DATA PROVIDED ::
Lemma prompt_input_ends (message errormessage : string) (w : World E) :
  forallb (fun l => negb (str_is E l "y") && negb (str_is E l "n")) (stdin w)
  = true ->
  prompt E message errormessage (isvalid E) (isexit E) w =
  (Raise EOFError,
   {| net := net w; traffic := traffic w;
      stdout := (stdout w ++
                 flat_map (fun _ => [Prompted (message ++ ": ");
                                     Printed errormessage]) (stdin w) ++
                 [Prompted (message ++ ": ")])%list;
      stdin := [] |}).
Proof.
  intros Hinv. unfold prompt.
  rewrite <- (app_nil_r (stdin w)) at 1.
  rewrite prompt_loop_invalid by exact Hinv. cbn [prompt_loop].
  unfold write, with_stdin. simpl. now rewrite <- app_assoc.
Qed.

Lemma validate_args_present (args : Args.t) (w : World E) :
  truthy_str (Args.query args) = true ->
  validate_args E args w = (Val tt, w).
Proof. intros H. unfold validate_args. now rewrite H. Qed.

End CommandLine.

(** X12. [show_filetypes] prints one line per entry of the catalog, in the
    order of the catalog, returns, and touches neither the network nor
    standard input; for the empty catalog it prints nothing. *)
Theorem show_filetypes_prints_table (E : Env) (extensions : Py.dict ext_value)
        (w : World E) :
  show_filetypes E extensions w =
  (Val tt,
   {| net := net w; traffic := traffic w;
      stdout := (stdout w ++ map filetype_line extensions)%list;
      stdin := stdin w |}) /\
  List.length (stdout (snd (show_filetypes E extensions w))) =
  (List.length (stdout w) + List.length extensions)%nat /\
  show_filetypes E [] w = (Val tt, w).
Proof.
  split; [apply show_filetypes_run|]. split.
  - rewrite show_filetypes_run. simpl. now rewrite length_app, length_map.
  - reflexivity.
Qed.

(** X13. With [--available] or [--threats], [main] prints the table of the
    catalog ([--available] first), returns with exit status 0 and does
    nothing else: no prompt, no query check, no network I/O, whatever the
    query and the file type are. *)
Theorem main_lists_filetypes (E : Env) (args : Args.t) (w : World E) :
  Args.available args = true \/ Args.threats args = true ->
  main E args w =
  (Val tt,
   {| net := net w; traffic := traffic w;
      stdout := (stdout w ++
                 map filetype_line
                     (if Args.available args then FILE_EXTENSIONS E
                      else THREAT_EXTENSIONS E))%list;
      stdin := stdin w |}) /\
  exit_status (fst (main E args w)) = 0.
Proof.
  intros Hflag. unfold main.
  destruct (Args.available args) eqn:Ha.
  - rewrite show_filetypes_run. split; reflexivity.
  - destruct Hflag as [Hflag | Hflag]; [discriminate|]. rewrite Hflag.
    rewrite show_filetypes_run. split; reflexivity.
Qed.

(** X14. [prompt] asks again after every line that the interpreter takes
    neither for 'y' nor for 'n', printing the error message each time.  At
    the first other line it leaves through [sys.exit()] when the line is
    taken for 'n' and returns the line when it is taken for 'y' only; it
    raises [EOFError] when the input ends before.  The lines after the
    answer stay on standard input. *)
Theorem prompt_reads_until_answer (E : Env) (message errormessage : string)
        (invalid rest : list string) (ans : string) (w : World E) :
  forallb (fun l => negb (str_is E l "y") && negb (str_is E l "n")) invalid
  = true ->
  let asked := (stdout w ++
                flat_map (fun _ => [Prompted (message ++ ": ");
                                    Printed errormessage]) invalid ++
                [Prompted (message ++ ": ")])%list in
  (stdin w = (invalid ++ ans :: rest)%list ->
   str_is E ans "n" = false -> str_is E ans "y" = true ->
   prompt E message errormessage (isvalid E) (isexit E) w =
   (Val ans, {| net := net w; traffic := traffic w;
                stdout := asked; stdin := rest |})) /\
  (stdin w = (invalid ++ ans :: rest)%list ->
   str_is E ans "n" = true ->
   prompt E message errormessage (isvalid E) (isexit E) w =
   (Raise (SystemExit None),
    {| net := net w; traffic := traffic w; stdout := asked; stdin := rest |})) /\
  (stdin w = invalid ->
   prompt E message errormessage (isvalid E) (isexit E) w =
   (Raise EOFError,
    {| net := net w; traffic := traffic w; stdout := asked; stdin := [] |})).
Proof.
  intros Hinv asked. unfold asked. split; [|split].
  - intros Hin Hn Hy.
    exact (@prompt_confirmed E message errormessage invalid rest ans w
             Hinv Hin Hn Hy).
  - intros Hin Hn.
    exact (@prompt_declined E message errormessage invalid rest ans w
             Hinv Hin Hn).
  - intros Hin. rewrite <- Hin in Hinv |- *.
    exact (@prompt_input_ends E message errormessage w Hinv).
Qed.

(** X15. For a file type of the threat catalog, [main] does no network I/O
    and downloads nothing unless the interpreter takes a line of standard
    input for 'y': it ends in [sys.exit()] or in [EOFError]. *)
Theorem main_threat_needs_confirmation (E : Env) (args : Args.t) (w : World E) :
  Args.available args = false ->
  Args.threats args = false ->
  check_threats E args = true ->
  (forall l, In l (stdin w) -> str_is E l "y" = false) ->
  traffic (snd (main E args w)) = traffic w /\
  net (snd (main E args w)) = net w /\
  (fst (main E args w) = Raise (SystemExit None) \/
   fst (main E args w) = Raise EOFError).
Proof.
  intros Ha Ht Hthreat Hno. unfold main. rewrite Ha, Ht, Hthreat.
  unfold bind, prompt.
  destruct (prompt_loop_outcome prompt_message prompt_errormessage
              (stdin w) w) as [Htr [Hnet Hout]].
  pose proof (@prompt_loop_val E prompt_message prompt_errormessage
                (stdin w) w) as Hval.
  destruct (prompt_loop E prompt_message prompt_errormessage (isvalid E)
              (isexit E) (stdin w) w) as [[res|e] w1]; simpl in *.
  - exfalso. destruct (Hval res eq_refl) as [Hin Hy].
    rewrite (Hno res Hin) in Hy. discriminate.
  - split; [exact Htr|]. split; [exact Hnet|].
    destruct Hout as [[res H] | [H | H]]; [discriminate | left | right];
      inversion H; reflexivity.
Qed.

Lemma call_traffic (E : Env) (A : Type) (ev : net_event)
      (f : Net E -> result A * Net E) (w : World E) :
  traffic (snd (call ev f w)) = (traffic w ++ [ev])%list.
Proof. unfold call, log, with_net. simpl. now destruct (f (net w)). Qed.

Lemma call_stdout (E : Env) (A : Type) (ev : net_event)
      (f : Net E -> result A * Net E) (w : World E) :
  stdout (snd (call ev f w)) = stdout w.
Proof. unfold call, log, with_net. simpl. now destruct (f (net w)). Qed.

(** X16. With a query, without [--available] and [--threats] and for a
    file type outside the threat catalog, [main] is [download_content]. *)
Theorem main_runs_download_content (E : Env) (args : Args.t) (w : World E) :
  Args.available args = false ->
  Args.threats args = false ->
  truthy_str (Args.query args) = true ->
  check_threats E args = false ->
  main E args w = download_content E args w.
Proof.
  intros Ha Ht Hq Hthreat.
  unfold main. rewrite Ha, Ht, Hthreat. unfold bind at 1. unfold ret at 1.
  unfold bind at 1. now rewrite validate_args_present.
Qed.

(** X19. With a query, without [--available] and [--threats] and for a
    file type of the threat catalog, once the prompt meets a line that the
    interpreter takes for 'y' and not for 'n', [main] goes on as
    [download_content], on the world the prompt left: the lines after the
    answer are still unread. *)
Theorem main_confirmed_runs_download_content (E : Env) (args : Args.t)
        (w : World E) (invalid rest : list string) (ans : string) :
  Args.available args = false ->
  Args.threats args = false ->
  truthy_str (Args.query args) = true ->
  check_threats E args = true ->
  forallb (fun l => negb (str_is E l "y") && negb (str_is E l "n")) invalid
  = true ->
  stdin w = (invalid ++ ans :: rest)%list ->
  str_is E ans "n" = false ->
  str_is E ans "y" = true ->
  main E args w =
  download_content E args
    {| net := net w; traffic := traffic w;
       stdout := (stdout w ++
                  flat_map (fun _ => [Prompted (prompt_message ++ ": ");
                                      Printed prompt_errormessage]) invalid ++
                  [Prompted (prompt_message ++ ": ")])%list;
       stdin := rest |}.
Proof.
  intros Ha Ht Hq Hthreat Hinv Hin Hn Hy.
  unfold main. rewrite Ha, Ht, Hthreat.
  unfold bind at 1. unfold bind at 1.
  rewrite (@prompt_confirmed E prompt_message prompt_errormessage
             invalid rest ans w Hinv Hin Hn Hy).
  unfold ret at 1. unfold bind at 1. now rewrite validate_args_present.
Qed.

(** X20. On an interpreter that never takes a line read for the object of
    a literal, the prompt cannot be answered: for a file type of the threat
    catalog (and no listing flag) [main] answers every line of standard
    input with the error message and ends in [EOFError], exit status 1,
    without network I/O, whatever the lines and the query are. *)
Theorem main_threat_unanswerable (E : Env) (args : Args.t) (w : World E) :
  (forall x lit, str_is E x lit = false) ->
  Args.available args = false ->
  Args.threats args = false ->
  check_threats E args = true ->
  main E args w =
  (Raise EOFError,
   {| net := net w; traffic := traffic w;
      stdout := (stdout w ++
                 flat_map (fun _ => [Prompted (prompt_message ++ ": ");
                                     Printed prompt_errormessage]) (stdin w) ++
                 [Prompted (prompt_message ++ ": ")])%list;
      stdin := [] |}) /\
  exit_status (fst (main E args w)) = 1.
Proof.
  intros Hfresh Ha Ht Hthreat.
  assert (Hrun : main E args w =
                 (Raise EOFError,
                  {| net := net w; traffic := traffic w;
                     stdout := (stdout w ++
                                flat_map (fun _ =>
                                            [Prompted (prompt_message ++ ": ");
                                             Printed prompt_errormessage])
                                         (stdin w) ++
                                [Prompted (prompt_message ++ ": ")])%list;
                     stdin := [] |})).
  { unfold main. rewrite Ha, Ht, Hthreat.
    unfold bind at 1. unfold bind at 1.
    rewrite prompt_input_ends; [reflexivity|].
    apply forallb_forall. intros l _. now rewrite !Hfresh. }
  split; [exact Hrun | now rewrite Hrun].
Qed.

(** X17. [download_content] hands the downloader exactly the links [search]
    returned, once, after the search, with the size bounds and the redirect
    flag of the command line, through [download_parallel] exactly when
    [--parallel] is set; the directory is the one given or, when none is
    given, the query with every space turned into a hyphen, which holds no
    space. *)
Theorem download_content_hands_links_over (E : Env) (args : Args.t)
        (w : World E) (qy : string) (links : list string) :
  Args.query args = Some qy ->
  let args' := if truthy_str (Args.directory args) then args
               else Args.set_directory args
                      (Some (Py.replace_char " " "-" qy)) in
  let searched := search E qy (Args.file_type args) (Args.limit args)
                         (write (Printed (downloading_message args')) w) in
  fst searched = Val links ->
  traffic (snd (download_content E args w)) =
    (traffic (snd searched) ++
     [Download (Args.parallel args) links (target_directory args)
               (Args.min_file_size args) (Args.max_file_size args)
               (Args.no_redirects args)])%list /\
  stdout (snd (download_content E args w)) = stdout (snd searched) /\
  (truthy_str (Args.directory args) = false ->
   target_directory args = Py.replace_char " " "-" qy /\
   has_char " " (target_directory args) = false).
Proof.
  intros Hq args' searched Hs.
  assert (Hdir : str_of (Args.directory args') = target_directory args).
  { unfold args', target_directory. rewrite Hq.
    destruct (truthy_str (Args.directory args)); reflexivity. }
  assert (Hrun : download_content E args w =
                 bind (print (downloading_message args'))
                   (fun _ =>
                      bind (search E qy (Args.file_type args) (Args.limit args))
                        (fun links0 =>
                           if Args.parallel args
                           then call (Download true links0 (target_directory args)
                                        (Args.min_file_size args)
                                        (Args.max_file_size args)
                                        (Args.no_redirects args))
                                  (download_parallel E links0
                                     (target_directory args)
                                     (Args.min_file_size args)
                                     (Args.max_file_size args)
                                     (Args.no_redirects args))
                           else call (Download false links0 (target_directory args)
                                        (Args.min_file_size args)
                                        (Args.max_file_size args)
                                        (Args.no_redirects args))
                                  (download_series E links0
                                     (target_directory args)
                                     (Args.min_file_size args)
                                     (Args.max_file_size args)
                                     (Args.no_redirects args)))) w).
  { unfold download_content. rewrite Hq. rewrite <- Hdir. unfold args'.
    destruct (truthy_str (Args.directory args)); unfold bind at 1;
      unfold ret at 1; simpl; rewrite ?Hq; reflexivity. }
  unfold bind at 1 in Hrun. unfold print at 1 in Hrun.
  unfold bind at 1 in Hrun. fold searched in Hrun.
  destruct searched as [r w1]. simpl in Hs. subst r.
  rewrite Hrun. simpl. split; [|split].
  - destruct (Args.parallel args); apply call_traffic.
  - destruct (Args.parallel args); apply call_stdout.
  - intros Hnone. unfold target_directory. rewrite Hnone, Hq. simpl.
    split; [reflexivity | apply replace_char_removes].
Qed.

WHAT THE TASK ASKS :: Set the entries down again exactly, beginning with their first line and ending with the line that contains "rewrite prompt_loop_invalid by"; omit all other lines.

RESPONSE TO THIS EXERCISE ::
Lemma prompt_input_ends (message errormessage : string) (w : World E) :
  forallb (fun l => negb (str_is E l "y") && negb (str_is E l "n")) (stdin w)
  = true ->
  prompt E message errormessage (isvalid E) (isexit E) w =
  (Raise EOFError,
   {| net := net w; traffic := traffic w;
      stdout := (stdout w ++
                 flat_map (fun _ => [Prompted (message ++ ": ");
                                     Printed errormessage]) (stdin w) ++
                 [Prompted (message ++ ": ")])%list;
      stdin := [] |}).
Proof.
  intros Hinv. unfold prompt.
  rewrite <- (app_nil_r (stdin w)) at 1.
  rewrite prompt_loop_invalid by exact Hinv. cbn [prompt_loop].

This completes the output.